- [Records supplied]
####################

(** * The live-video pose-detection demo: detector lifecycle and render loop

    A shallow embedding of [demos/live_video/src/index.js].  The module-level
    variables of the script and the part of the browser it talks to form one
    [World]; every [async] function is a computation in a state/exception
    monad whose [await] consumes the next settlement delivered by the event
    loop, together with the control-panel events that fired while the function
    was suspended.  Every call to a collaborator is appended to a trace with a
    snapshot of what is observable at that instant. *)

From stdpp Require Import gmap strings list fin_maps.
From Stdlib Require Import Ascii QArith Floats.

Set Warnings "-clear-no-such-hyp".
Set Warnings "-inexact-float".

Close Scope Q_scope.
Open Scope string_scope.
Open Scope list_scope.

(** ** JavaScript values *)

(** [posedetection.movenet.modelType]: three distinct constants. *)
Inductive MoveNetModelType : Type :=
| SINGLEPOSE_LIGHTNING
| SINGLEPOSE_THUNDER
| MULTIPOSE.

(** The primitive values and plain object literals the script handles.  A
    property that is absent and a property that holds [undefined] are
    different objects: the first has no key, the second maps it to
    [JUndefined]. *)
#[warnings="-register-all"]
Inductive JSVal : Type :=
| JUndefined
| JBool (b : bool)
| JNum (q : Q)
| JStr (s : string)
| JModelType (t : MoveNetModelType)
| JObj (fields : gmap string JSVal).

Definition JInt (z : Z) : JSVal := JNum (inject_Z z).

(** Property read [o.k]: [undefined] when the key is absent. *)
Definition prop (o : gmap string JSVal) (k : string) : JSVal :=
  default JUndefined (o !! k).

(** [v == lit] for a string literal [lit] that is not the text of a number
    (the only use is with "lightning", "thunder" and "multipose"): a string
    compares by content; [undefined] equals only [null]/[undefined]; a number
    or a boolean is compared with [ToNumber lit], which is NaN. *)
Definition loose_eq_word (v : JSVal) (lit : string) : bool :=
  match v with
  | JStr s => String.eqb s lit
  | _ => false
  end.

(** [v !== lit] for a string literal. *)
Definition strict_ne_str (v : JSVal) (lit : string) : bool :=
  match v with
  | JStr s => negb (String.eqb s lit)
  | _ => true
  end.

(** [s.split("-")[0]]: the text before the first dash, all of [s] when it has
    none. *)
Fixpoint split_dash_0 (s : string) : string :=
  match s with
  | EmptyString => EmptyString
  | String c rest =>
      if Ascii.eqb c "-"%char then EmptyString else String c (split_dash_0 rest)
  end.

(** ** Shared configuration: [STATE] of params.js *)

(** [posedetection.SupportedModels]; [STATE.model] comes from the query string
    and the [switch] of [createDetector] has no [default], so a fourth case
    stands for any other value. *)
Inductive SupportedModels : Type :=
| PoseNet
| BlazePose
| MoveNet
| OtherModel (name : string).

Record CameraConfig : Type := { targetFPS : Z; sizeOption : string }.

Record State : Type := {
  model : SupportedModels;
  backend : string;
  flags : gmap string JSVal;
  modelConfig : gmap string JSVal;
  STATE_camera : CameraConfig;
  isModelChanged : bool;
  isFlagChanged : bool;
  isBackendChanged : bool;
  isTargetFPSChanged : bool;
  isSizeOptionChanged : bool
}.

Definition set_model (v : SupportedModels) (s : State) : State :=
  {| model := v; backend := backend s; flags := flags s; modelConfig := modelConfig s;
     STATE_camera := STATE_camera s; isModelChanged := isModelChanged s;
     isFlagChanged := isFlagChanged s; isBackendChanged := isBackendChanged s;
     isTargetFPSChanged := isTargetFPSChanged s;
     isSizeOptionChanged := isSizeOptionChanged s |}.
Definition set_backend (v : string) (s : State) : State :=
  {| model := model s; backend := v; flags := flags s; modelConfig := modelConfig s;
     STATE_camera := STATE_camera s; isModelChanged := isModelChanged s;
     isFlagChanged := isFlagChanged s; isBackendChanged := isBackendChanged s;
     isTargetFPSChanged := isTargetFPSChanged s;
     isSizeOptionChanged := isSizeOptionChanged s |}.
Definition set_flags (v : gmap string JSVal) (s : State) : State :=
  {| model := model s; backend := backend s; flags := v; modelConfig := modelConfig s;
     STATE_camera := STATE_camera s; isModelChanged := isModelChanged s;
     isFlagChanged := isFlagChanged s; isBackendChanged := isBackendChanged s;
     isTargetFPSChanged := isTargetFPSChanged s;
     isSizeOptionChanged := isSizeOptionChanged s |}.
Definition set_modelConfig (v : gmap string JSVal) (s : State) : State :=
  {| model := model s; backend := backend s; flags := flags s; modelConfig := v;
     STATE_camera := STATE_camera s; isModelChanged := isModelChanged s;
     isFlagChanged := isFlagChanged s; isBackendChanged := isBackendChanged s;
     isTargetFPSChanged := isTargetFPSChanged s;
     isSizeOptionChanged := isSizeOptionChanged s |}.
Definition set_STATE_camera (v : CameraConfig) (s : State) : State :=
  {| model := model s; backend := backend s; flags := flags s;
     modelConfig := modelConfig s; STATE_camera := v;
     isModelChanged := isModelChanged s; isFlagChanged := isFlagChanged s;
     isBackendChanged := isBackendChanged s;
     isTargetFPSChanged := isTargetFPSChanged s;
     isSizeOptionChanged := isSizeOptionChanged s |}.
Definition set_isModelChanged (v : bool) (s : State) : State :=
  {| model := model s; backend := backend s; flags := flags s;
     modelConfig := modelConfig s; STATE_camera := STATE_camera s; isModelChanged := v;
     isFlagChanged := isFlagChanged s; isBackendChanged := isBackendChanged s;
     isTargetFPSChanged := isTargetFPSChanged s;
     isSizeOptionChanged := isSizeOptionChanged s |}.
Definition set_isFlagChanged (v : bool) (s : State) : State :=
  {| model := model s; backend := backend s; flags := flags s;
     modelConfig := modelConfig s; STATE_camera := STATE_camera s;
     isModelChanged := isModelChanged s; isFlagChanged := v;
     isBackendChanged := isBackendChanged s;
     isTargetFPSChanged := isTargetFPSChanged s;
     isSizeOptionChanged := isSizeOptionChanged s |}.
Definition set_isBackendChanged (v : bool) (s : State) : State :=
  {| model := model s; backend := backend s; flags := flags s;
     modelConfig := modelConfig s; STATE_camera := STATE_camera s;
     isModelChanged := isModelChanged s; isFlagChanged := isFlagChanged s;
     isBackendChanged := v; isTargetFPSChanged := isTargetFPSChanged s;
     isSizeOptionChanged := isSizeOptionChanged s |}.
Definition set_isTargetFPSChanged (v : bool) (s : State) : State :=
  {| model := model s; backend := backend s; flags := flags s;
     modelConfig := modelConfig s; STATE_camera := STATE_camera s;
     isModelChanged := isModelChanged s; isFlagChanged := isFlagChanged s;
     isBackendChanged := isBackendChanged s; isTargetFPSChanged := v;
     isSizeOptionChanged := isSizeOptionChanged s |}.
Definition set_isSizeOptionChanged (v : bool) (s : State) : State :=
  {| model := model s; backend := backend s; flags := flags s;
     modelConfig := modelConfig s; STATE_camera := STATE_camera s;
     isModelChanged := isModelChanged s; isFlagChanged := isFlagChanged s;
     isBackendChanged := isBackendChanged s;
     isTargetFPSChanged := isTargetFPSChanged s; isSizeOptionChanged := v |}.

(** Modelled from the spec: the control panel (option_panel.js) is not part of
    the sources at hand.  The spec makes it the writer of the configuration
    values and has it raise the change flags, which only the reconciliation
    step clears.  An action writes one value and raises the flag that goes
    with it; a model parameter may be written without raising a flag. *)
Inductive PanelAction : Type :=
| SelectModel (m : SupportedModels)
| SelectBackend (b : string)
| SetFlags (f : gmap string JSVal)
| SetModelParam (k : string) (v : JSVal) (raise : bool)
| SetTargetFPS (fps : Z)
| SetSizeOption (size : string).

####################

- [What the exercise asks] Write out the material above exactly, please, from its first line up to and including the line where "variables of the" appears, and stop there.

- [Answer for this exercise]
(** * The live-video pose-detection demo: detector lifecycle and render loop

    A shallow embedding of [demos/live_video/src/index.js].  The module-level
    variables of the script and the part of the browser it talks to form one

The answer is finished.